RECORDS PROVIDED —
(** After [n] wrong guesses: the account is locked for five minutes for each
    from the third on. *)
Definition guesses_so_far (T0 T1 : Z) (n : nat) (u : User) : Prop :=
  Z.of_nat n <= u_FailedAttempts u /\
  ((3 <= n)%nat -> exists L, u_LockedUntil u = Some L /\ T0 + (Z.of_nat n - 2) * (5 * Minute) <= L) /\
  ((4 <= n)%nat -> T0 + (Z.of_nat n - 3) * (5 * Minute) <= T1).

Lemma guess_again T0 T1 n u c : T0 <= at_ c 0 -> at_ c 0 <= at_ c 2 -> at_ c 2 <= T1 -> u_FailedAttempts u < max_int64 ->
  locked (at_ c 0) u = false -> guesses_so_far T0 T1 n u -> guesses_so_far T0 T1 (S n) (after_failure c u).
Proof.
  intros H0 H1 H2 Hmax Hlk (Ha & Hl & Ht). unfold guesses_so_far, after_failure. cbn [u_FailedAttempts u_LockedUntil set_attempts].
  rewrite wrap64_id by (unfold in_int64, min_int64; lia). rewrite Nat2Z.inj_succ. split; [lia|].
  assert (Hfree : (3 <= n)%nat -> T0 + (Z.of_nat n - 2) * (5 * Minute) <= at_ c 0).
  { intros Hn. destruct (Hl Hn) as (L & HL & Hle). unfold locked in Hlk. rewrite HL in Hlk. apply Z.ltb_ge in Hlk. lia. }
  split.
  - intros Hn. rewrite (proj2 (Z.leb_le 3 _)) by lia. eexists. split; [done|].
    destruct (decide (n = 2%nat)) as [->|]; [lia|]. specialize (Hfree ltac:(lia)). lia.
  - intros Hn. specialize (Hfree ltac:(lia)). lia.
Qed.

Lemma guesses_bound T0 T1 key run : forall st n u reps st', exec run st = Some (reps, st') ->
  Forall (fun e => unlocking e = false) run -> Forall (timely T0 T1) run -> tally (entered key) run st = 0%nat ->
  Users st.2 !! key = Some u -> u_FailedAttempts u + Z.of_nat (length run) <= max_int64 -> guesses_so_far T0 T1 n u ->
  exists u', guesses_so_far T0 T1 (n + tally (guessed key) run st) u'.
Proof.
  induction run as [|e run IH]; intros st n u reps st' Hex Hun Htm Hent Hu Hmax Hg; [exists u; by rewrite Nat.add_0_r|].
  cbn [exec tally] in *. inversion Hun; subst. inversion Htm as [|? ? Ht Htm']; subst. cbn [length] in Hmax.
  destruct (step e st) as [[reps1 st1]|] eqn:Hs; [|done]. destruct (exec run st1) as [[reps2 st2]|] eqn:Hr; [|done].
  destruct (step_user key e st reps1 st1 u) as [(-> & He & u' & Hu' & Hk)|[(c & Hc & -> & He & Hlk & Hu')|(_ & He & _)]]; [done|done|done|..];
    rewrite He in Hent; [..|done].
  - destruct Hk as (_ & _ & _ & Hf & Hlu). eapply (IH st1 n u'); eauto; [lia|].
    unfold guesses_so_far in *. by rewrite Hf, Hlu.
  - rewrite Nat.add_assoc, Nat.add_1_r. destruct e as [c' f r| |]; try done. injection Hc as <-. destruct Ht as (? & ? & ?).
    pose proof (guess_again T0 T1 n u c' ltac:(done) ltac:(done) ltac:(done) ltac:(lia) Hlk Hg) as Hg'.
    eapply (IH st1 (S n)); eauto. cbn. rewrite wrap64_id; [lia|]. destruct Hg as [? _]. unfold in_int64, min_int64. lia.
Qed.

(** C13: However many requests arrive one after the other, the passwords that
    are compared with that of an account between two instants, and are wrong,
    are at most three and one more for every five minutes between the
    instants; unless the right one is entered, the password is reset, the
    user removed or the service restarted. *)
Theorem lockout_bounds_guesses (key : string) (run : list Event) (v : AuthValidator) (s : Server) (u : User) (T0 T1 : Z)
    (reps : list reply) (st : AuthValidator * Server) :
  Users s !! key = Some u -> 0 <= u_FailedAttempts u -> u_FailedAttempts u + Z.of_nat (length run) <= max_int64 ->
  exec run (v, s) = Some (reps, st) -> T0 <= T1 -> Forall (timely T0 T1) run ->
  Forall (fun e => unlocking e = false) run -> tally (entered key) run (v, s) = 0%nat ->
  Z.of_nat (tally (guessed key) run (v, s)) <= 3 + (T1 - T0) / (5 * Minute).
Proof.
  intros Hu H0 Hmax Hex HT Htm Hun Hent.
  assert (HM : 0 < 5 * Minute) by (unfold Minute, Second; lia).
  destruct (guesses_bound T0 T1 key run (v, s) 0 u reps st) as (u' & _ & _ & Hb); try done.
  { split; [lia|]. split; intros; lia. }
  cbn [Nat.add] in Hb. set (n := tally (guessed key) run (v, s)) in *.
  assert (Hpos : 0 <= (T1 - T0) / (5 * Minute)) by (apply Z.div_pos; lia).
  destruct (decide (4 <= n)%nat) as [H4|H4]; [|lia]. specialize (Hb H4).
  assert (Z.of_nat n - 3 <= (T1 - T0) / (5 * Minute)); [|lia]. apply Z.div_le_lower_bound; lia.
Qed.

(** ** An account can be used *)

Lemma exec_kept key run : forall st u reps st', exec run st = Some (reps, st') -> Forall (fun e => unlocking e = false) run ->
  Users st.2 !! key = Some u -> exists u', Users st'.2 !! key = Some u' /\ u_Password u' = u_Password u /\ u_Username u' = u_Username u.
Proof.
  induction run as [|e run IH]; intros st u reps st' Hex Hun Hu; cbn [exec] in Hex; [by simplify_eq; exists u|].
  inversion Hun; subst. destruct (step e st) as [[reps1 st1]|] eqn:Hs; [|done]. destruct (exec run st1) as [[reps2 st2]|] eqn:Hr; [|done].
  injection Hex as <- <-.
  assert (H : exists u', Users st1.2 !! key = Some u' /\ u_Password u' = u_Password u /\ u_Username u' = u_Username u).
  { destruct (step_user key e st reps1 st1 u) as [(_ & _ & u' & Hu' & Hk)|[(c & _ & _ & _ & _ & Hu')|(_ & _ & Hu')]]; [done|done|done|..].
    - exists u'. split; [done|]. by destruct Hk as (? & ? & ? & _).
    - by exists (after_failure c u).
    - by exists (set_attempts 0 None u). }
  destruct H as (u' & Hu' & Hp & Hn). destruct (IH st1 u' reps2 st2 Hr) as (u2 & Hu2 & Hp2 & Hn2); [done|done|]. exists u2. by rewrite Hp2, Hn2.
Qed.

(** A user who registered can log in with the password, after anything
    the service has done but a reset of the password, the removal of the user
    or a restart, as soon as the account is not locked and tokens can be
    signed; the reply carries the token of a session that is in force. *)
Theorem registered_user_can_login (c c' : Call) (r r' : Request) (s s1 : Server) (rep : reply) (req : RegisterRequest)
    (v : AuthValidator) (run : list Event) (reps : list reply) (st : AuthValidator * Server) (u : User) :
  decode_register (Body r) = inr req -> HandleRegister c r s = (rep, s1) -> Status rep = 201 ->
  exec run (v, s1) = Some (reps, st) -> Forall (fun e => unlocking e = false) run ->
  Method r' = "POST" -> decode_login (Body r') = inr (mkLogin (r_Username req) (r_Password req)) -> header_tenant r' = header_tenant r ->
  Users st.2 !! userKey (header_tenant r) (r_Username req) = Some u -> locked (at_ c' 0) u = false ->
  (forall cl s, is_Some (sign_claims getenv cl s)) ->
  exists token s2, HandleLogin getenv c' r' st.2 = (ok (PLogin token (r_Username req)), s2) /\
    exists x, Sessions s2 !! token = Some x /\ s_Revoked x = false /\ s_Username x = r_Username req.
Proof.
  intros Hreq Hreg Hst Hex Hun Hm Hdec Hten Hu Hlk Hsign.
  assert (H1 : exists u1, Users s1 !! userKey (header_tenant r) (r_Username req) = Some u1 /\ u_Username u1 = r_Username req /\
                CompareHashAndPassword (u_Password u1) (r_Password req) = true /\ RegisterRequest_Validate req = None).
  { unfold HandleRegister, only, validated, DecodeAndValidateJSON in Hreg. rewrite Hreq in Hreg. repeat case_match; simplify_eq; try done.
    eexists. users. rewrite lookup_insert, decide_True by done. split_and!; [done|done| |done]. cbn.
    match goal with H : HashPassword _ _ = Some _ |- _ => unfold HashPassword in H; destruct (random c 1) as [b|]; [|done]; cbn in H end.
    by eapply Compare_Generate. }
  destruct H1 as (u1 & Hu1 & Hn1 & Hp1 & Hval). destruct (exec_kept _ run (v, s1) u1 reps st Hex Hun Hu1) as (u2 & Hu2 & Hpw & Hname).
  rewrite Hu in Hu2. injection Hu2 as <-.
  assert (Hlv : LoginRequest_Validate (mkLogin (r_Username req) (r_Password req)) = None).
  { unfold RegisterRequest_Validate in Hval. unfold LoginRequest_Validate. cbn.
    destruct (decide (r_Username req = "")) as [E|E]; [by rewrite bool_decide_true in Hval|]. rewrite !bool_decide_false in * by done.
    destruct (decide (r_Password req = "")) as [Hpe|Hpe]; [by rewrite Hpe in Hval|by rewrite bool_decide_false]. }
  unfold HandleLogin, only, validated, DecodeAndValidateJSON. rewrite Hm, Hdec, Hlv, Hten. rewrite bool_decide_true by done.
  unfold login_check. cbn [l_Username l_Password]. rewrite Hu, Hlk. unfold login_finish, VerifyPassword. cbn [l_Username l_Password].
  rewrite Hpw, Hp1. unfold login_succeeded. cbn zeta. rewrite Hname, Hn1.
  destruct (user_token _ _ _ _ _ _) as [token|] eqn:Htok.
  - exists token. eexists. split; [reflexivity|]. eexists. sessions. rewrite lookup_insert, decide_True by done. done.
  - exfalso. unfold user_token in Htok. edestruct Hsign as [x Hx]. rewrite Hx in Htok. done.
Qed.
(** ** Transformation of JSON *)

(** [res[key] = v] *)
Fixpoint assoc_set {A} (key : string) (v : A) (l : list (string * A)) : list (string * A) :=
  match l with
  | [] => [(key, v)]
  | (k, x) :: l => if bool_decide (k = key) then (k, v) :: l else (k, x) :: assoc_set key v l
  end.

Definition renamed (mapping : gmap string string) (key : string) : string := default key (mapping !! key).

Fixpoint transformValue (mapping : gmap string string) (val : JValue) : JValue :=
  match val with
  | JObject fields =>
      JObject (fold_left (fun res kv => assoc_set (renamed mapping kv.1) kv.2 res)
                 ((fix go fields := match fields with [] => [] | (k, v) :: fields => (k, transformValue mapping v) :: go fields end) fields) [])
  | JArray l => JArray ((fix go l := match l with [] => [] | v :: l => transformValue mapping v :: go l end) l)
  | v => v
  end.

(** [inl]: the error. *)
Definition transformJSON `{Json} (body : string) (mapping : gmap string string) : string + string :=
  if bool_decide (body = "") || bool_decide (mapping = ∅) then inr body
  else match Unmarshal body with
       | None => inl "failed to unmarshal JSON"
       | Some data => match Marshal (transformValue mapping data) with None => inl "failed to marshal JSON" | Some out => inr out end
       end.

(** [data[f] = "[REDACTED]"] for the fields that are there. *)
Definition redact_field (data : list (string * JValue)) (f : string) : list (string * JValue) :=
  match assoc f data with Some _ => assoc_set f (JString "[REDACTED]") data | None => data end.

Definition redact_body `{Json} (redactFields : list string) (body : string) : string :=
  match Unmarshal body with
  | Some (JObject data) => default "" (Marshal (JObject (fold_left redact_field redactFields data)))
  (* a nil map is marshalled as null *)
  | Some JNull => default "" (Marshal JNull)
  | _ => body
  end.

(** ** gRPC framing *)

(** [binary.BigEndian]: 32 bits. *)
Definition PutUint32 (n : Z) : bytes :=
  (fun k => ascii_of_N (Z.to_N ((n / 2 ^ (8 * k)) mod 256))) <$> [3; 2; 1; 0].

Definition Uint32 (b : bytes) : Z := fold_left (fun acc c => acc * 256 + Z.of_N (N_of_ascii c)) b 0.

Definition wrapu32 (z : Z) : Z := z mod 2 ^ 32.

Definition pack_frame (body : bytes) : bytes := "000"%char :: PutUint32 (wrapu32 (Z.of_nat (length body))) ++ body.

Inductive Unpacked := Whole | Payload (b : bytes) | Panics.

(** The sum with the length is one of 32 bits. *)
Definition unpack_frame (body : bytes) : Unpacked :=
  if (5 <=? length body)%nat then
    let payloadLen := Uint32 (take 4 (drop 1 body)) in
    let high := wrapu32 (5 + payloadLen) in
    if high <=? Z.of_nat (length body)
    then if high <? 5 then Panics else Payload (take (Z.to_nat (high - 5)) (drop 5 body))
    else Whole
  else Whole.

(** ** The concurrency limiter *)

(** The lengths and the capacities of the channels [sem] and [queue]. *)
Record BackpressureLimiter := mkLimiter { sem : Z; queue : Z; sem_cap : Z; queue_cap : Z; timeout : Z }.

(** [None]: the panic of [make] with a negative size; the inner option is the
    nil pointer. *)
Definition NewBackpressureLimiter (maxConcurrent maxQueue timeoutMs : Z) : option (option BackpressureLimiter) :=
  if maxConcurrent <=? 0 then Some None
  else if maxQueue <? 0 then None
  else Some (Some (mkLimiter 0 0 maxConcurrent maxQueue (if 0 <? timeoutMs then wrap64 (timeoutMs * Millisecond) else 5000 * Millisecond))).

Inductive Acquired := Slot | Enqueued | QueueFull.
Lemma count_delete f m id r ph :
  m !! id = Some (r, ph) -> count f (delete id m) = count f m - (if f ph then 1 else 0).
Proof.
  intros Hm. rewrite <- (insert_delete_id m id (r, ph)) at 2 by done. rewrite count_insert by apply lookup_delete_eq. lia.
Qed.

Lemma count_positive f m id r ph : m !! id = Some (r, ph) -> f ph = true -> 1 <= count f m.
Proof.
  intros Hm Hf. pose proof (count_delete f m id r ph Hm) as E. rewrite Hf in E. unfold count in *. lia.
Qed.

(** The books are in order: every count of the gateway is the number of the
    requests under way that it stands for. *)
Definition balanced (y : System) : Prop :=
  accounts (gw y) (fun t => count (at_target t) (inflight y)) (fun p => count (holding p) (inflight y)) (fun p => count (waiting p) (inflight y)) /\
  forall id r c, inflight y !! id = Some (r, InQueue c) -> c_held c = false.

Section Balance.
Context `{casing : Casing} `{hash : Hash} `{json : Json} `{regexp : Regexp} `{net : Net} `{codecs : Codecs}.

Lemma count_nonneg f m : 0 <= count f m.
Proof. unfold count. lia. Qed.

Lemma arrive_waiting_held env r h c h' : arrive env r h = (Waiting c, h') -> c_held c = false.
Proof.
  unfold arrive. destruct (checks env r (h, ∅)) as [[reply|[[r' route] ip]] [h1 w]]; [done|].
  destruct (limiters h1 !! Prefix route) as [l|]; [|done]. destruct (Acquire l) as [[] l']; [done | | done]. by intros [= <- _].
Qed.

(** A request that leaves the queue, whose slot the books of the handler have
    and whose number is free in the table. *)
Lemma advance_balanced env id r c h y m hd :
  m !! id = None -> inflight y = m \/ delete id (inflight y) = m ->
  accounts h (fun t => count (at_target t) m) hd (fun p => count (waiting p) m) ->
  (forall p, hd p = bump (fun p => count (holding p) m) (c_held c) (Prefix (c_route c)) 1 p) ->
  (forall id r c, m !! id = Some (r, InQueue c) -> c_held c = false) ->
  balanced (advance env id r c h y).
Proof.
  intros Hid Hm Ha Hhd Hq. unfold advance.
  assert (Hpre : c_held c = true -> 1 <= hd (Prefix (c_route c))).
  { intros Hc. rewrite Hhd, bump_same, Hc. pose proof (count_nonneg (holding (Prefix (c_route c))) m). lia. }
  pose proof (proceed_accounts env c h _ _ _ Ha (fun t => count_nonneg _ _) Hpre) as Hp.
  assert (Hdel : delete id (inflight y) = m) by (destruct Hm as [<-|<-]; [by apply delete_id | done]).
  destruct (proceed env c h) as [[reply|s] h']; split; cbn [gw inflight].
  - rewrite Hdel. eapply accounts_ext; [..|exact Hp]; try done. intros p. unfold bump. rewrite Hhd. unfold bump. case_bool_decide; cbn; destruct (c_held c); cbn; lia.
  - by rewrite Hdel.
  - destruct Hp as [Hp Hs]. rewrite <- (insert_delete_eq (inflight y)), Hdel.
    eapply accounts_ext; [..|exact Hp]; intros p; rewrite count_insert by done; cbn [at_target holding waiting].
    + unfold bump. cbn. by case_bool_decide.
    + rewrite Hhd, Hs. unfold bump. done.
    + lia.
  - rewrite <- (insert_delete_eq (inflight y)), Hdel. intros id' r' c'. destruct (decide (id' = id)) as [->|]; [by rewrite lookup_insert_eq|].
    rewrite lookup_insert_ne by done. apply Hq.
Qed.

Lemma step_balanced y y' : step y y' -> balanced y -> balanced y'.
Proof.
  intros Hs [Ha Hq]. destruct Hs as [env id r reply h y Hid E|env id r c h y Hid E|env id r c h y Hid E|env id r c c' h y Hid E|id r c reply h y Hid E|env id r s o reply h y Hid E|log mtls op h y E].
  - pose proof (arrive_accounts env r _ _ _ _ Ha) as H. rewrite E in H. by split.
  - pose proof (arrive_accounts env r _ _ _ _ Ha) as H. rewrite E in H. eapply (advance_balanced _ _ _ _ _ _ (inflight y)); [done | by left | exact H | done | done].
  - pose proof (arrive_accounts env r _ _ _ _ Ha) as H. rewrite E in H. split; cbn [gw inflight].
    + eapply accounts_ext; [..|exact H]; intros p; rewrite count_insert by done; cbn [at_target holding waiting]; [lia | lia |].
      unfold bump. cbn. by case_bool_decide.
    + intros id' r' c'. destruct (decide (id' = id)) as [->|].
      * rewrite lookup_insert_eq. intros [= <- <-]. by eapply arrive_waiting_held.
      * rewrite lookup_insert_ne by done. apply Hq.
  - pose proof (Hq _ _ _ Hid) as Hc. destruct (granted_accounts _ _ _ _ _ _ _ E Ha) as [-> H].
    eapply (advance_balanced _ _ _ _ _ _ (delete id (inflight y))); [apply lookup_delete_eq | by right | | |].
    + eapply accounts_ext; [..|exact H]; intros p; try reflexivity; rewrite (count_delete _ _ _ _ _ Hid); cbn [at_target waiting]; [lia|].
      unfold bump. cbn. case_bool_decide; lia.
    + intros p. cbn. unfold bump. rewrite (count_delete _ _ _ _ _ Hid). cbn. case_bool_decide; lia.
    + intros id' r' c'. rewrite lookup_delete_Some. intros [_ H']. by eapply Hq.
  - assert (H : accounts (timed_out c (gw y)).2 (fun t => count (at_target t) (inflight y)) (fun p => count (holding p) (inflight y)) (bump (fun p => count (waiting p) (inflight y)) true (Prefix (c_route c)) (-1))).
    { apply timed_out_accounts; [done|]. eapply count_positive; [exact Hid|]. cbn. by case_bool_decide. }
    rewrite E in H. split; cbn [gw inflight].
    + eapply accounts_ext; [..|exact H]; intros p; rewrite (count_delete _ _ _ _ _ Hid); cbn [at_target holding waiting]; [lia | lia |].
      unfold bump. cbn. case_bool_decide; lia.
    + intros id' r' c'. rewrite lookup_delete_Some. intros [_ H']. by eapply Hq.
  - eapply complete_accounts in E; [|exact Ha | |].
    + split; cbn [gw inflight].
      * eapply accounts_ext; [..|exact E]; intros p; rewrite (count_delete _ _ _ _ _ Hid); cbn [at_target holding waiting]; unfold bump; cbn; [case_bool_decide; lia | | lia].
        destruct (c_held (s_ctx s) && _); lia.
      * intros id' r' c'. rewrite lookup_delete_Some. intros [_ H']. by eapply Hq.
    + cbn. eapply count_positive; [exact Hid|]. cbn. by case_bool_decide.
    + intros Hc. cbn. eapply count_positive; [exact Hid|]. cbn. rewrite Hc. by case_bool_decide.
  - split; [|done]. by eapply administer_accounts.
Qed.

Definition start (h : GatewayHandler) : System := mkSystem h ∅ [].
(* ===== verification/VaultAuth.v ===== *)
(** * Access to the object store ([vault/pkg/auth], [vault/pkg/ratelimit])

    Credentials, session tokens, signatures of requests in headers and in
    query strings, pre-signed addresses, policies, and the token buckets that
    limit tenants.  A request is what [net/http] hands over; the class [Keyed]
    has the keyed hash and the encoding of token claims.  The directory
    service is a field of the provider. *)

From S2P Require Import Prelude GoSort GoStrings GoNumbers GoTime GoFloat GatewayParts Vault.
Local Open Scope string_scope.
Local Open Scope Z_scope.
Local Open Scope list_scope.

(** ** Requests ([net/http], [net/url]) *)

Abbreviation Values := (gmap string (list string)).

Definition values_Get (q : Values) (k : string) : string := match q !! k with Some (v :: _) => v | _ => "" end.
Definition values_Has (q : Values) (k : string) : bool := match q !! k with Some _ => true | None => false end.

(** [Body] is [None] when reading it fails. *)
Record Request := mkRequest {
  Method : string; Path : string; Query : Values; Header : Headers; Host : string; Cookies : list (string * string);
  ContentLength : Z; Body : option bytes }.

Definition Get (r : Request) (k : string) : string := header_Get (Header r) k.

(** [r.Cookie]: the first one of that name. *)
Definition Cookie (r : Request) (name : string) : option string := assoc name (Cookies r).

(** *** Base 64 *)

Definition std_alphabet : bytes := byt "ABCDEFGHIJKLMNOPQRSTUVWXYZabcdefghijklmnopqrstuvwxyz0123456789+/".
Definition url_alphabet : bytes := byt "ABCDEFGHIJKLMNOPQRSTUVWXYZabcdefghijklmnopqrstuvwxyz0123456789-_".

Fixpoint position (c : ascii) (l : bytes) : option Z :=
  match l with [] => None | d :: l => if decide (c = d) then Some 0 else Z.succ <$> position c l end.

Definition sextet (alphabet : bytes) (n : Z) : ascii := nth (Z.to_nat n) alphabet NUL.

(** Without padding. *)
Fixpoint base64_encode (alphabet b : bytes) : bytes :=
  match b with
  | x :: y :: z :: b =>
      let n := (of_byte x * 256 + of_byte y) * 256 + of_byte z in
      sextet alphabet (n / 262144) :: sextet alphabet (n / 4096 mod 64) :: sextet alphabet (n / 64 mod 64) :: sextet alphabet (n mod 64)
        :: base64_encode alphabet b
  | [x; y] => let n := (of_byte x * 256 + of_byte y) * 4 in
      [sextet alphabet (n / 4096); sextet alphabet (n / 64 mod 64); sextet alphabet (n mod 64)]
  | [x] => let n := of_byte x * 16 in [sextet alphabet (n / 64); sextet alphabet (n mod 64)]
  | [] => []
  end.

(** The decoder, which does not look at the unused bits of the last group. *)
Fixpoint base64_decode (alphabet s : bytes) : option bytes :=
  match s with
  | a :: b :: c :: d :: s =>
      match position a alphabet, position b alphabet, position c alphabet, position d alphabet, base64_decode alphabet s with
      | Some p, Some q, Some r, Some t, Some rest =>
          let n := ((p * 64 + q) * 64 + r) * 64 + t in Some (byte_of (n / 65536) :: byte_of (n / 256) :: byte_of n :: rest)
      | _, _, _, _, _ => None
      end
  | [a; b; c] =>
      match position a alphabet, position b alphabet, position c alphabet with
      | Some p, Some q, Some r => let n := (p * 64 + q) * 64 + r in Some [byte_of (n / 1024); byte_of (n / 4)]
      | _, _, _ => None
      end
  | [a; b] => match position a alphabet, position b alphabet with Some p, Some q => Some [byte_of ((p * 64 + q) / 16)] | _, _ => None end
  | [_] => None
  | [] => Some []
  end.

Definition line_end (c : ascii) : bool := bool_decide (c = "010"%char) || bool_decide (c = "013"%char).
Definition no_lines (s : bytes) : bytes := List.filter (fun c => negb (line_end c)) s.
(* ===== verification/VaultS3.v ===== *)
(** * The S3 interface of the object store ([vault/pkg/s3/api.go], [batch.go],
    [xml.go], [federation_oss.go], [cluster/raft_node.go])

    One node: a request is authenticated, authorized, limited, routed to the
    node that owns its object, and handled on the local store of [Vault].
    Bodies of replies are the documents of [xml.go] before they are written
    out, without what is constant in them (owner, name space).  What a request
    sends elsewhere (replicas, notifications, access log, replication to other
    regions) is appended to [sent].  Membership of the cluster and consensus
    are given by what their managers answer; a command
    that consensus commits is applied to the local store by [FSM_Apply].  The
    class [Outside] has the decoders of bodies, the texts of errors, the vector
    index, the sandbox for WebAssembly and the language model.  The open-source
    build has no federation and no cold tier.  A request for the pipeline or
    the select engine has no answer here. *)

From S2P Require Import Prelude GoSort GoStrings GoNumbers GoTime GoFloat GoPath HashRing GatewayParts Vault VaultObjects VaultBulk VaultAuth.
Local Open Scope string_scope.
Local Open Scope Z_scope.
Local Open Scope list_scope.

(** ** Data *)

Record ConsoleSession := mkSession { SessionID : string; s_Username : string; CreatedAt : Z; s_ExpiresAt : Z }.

WHAT TO PRODUCE — In the listing above, locate the line containing "exists u', guesses_so_far" and the line containing "induction run as [|e run IH]; intros st n". Transcribe those two lines and everything between them, exactly as written.

TASK SOLUTION —
  exists u', guesses_so_far T0 T1 (n + tally (guessed key) run st) u'.
Proof.
  induction run as [|e run IH]; intros st n u reps st' Hex Hun Htm Hent Hu Hmax Hg; [exists u; by rewrite Nat.add_0_r|].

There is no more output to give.